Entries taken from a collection
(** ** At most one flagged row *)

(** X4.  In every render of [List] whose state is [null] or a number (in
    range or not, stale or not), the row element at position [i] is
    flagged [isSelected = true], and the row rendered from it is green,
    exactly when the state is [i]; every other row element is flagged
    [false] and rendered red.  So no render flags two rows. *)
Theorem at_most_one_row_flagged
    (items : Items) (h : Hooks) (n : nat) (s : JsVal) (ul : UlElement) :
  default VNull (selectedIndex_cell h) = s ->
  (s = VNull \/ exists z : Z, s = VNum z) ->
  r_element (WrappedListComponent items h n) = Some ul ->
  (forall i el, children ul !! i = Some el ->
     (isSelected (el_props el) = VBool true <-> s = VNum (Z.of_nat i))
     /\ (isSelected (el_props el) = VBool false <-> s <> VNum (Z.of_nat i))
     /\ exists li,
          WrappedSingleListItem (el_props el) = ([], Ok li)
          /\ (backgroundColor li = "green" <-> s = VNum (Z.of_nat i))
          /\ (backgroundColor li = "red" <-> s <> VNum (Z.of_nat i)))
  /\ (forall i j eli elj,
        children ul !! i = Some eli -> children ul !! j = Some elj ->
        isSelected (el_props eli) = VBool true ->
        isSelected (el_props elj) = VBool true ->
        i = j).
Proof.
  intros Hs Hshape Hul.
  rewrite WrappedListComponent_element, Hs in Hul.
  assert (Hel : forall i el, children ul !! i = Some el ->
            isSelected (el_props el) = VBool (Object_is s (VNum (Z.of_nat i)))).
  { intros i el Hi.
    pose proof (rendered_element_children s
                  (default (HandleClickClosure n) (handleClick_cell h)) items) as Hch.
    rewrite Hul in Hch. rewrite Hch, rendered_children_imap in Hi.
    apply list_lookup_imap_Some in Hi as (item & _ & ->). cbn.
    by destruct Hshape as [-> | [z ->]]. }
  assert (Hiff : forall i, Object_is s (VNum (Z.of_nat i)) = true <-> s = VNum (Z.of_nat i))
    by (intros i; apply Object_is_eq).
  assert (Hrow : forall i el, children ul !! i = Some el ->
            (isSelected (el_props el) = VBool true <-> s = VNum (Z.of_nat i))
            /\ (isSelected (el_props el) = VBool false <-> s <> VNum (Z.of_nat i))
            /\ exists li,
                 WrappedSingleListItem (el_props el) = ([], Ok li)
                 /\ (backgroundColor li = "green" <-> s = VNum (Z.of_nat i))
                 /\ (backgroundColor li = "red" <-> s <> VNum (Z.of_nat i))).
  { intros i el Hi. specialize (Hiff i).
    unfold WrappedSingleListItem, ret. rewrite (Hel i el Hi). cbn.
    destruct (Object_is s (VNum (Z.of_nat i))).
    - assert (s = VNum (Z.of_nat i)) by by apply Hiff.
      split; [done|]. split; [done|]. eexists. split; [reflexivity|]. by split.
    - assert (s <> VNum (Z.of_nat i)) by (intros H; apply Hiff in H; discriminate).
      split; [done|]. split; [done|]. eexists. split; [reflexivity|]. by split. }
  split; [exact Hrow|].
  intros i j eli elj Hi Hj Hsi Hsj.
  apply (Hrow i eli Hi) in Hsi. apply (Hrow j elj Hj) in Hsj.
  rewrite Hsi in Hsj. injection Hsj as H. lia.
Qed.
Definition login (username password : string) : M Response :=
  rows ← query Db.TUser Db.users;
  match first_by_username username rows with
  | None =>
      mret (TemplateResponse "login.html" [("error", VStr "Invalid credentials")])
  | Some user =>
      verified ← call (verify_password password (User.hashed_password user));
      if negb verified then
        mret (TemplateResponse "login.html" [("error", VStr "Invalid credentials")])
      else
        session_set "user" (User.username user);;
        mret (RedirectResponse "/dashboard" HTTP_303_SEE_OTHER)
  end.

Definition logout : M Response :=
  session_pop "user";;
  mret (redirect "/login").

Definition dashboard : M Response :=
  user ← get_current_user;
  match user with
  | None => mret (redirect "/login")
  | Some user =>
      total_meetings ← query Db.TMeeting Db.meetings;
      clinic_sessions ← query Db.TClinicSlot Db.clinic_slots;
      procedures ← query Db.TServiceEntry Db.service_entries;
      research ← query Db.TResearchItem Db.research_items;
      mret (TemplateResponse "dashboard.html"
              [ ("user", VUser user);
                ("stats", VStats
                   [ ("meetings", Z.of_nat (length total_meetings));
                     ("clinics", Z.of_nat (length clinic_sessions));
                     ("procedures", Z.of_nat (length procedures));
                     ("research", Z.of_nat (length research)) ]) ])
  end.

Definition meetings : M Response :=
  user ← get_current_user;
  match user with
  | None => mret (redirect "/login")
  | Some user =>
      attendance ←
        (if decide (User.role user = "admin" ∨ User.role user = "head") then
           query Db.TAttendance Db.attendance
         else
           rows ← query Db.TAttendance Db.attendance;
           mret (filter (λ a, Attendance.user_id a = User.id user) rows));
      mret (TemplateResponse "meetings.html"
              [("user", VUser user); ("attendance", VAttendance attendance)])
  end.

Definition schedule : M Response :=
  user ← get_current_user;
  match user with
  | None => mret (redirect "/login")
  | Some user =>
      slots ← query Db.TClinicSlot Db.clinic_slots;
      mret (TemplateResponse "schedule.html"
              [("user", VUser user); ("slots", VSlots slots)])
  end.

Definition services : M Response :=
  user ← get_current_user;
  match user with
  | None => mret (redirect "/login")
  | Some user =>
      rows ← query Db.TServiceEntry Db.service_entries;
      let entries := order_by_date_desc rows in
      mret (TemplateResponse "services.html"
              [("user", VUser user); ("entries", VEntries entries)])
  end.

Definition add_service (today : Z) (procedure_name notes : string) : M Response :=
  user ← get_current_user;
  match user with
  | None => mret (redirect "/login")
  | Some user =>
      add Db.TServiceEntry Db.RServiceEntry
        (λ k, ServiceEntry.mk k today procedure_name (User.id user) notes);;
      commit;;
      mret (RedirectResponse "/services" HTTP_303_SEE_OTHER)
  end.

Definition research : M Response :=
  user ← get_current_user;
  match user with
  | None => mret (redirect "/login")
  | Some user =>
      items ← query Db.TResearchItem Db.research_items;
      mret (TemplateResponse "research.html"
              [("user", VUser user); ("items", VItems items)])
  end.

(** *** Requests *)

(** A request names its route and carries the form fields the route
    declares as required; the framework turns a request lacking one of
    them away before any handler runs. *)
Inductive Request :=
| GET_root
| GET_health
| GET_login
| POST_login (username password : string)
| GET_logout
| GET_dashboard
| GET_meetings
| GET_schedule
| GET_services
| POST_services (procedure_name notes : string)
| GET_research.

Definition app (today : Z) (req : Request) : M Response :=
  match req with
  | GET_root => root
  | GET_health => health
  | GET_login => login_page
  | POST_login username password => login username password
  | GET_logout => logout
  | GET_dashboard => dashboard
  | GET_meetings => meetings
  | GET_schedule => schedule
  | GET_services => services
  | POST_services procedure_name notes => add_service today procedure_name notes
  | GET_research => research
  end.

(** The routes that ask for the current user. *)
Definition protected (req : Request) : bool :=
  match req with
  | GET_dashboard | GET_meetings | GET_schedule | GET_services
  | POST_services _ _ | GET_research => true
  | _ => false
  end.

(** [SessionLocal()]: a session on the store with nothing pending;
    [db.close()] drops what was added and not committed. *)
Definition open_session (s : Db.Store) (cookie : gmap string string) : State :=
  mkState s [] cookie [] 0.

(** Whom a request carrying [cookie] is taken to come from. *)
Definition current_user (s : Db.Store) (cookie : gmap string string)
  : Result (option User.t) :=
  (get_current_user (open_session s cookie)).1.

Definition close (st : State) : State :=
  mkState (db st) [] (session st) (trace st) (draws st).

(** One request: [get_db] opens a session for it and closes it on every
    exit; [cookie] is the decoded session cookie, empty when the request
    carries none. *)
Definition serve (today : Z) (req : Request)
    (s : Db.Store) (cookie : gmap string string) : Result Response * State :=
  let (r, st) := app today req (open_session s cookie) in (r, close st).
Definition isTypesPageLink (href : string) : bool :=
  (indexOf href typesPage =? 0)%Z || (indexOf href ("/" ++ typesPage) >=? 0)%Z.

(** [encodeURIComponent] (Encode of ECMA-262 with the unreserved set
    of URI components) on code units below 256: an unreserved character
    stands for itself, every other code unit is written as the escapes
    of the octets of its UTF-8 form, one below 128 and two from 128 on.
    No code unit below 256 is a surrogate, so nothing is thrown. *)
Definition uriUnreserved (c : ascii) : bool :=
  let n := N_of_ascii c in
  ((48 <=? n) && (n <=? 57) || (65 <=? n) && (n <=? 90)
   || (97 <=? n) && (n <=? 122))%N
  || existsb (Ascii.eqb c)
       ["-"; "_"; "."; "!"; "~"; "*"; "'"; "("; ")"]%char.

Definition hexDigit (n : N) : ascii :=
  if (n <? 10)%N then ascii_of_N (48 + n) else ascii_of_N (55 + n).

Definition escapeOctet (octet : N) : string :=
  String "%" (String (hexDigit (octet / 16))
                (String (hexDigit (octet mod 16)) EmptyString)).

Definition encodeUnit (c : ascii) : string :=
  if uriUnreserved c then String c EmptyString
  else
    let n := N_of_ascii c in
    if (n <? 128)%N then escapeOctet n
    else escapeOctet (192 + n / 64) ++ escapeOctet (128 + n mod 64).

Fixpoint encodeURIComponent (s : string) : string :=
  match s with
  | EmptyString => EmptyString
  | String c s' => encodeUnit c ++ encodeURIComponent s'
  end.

● **Action item**
Find "false" in the data above. Report each line where it appears.

● **Output for this exercise**
    [false] and rendered red.  So no render flags two rows. *)
     /\ (isSelected (el_props el) = VBool false <-> s <> VNum (Z.of_nat i))
            /\ (isSelected (el_props el) = VBool false <-> s <> VNum (Z.of_nat i))
  | _ => false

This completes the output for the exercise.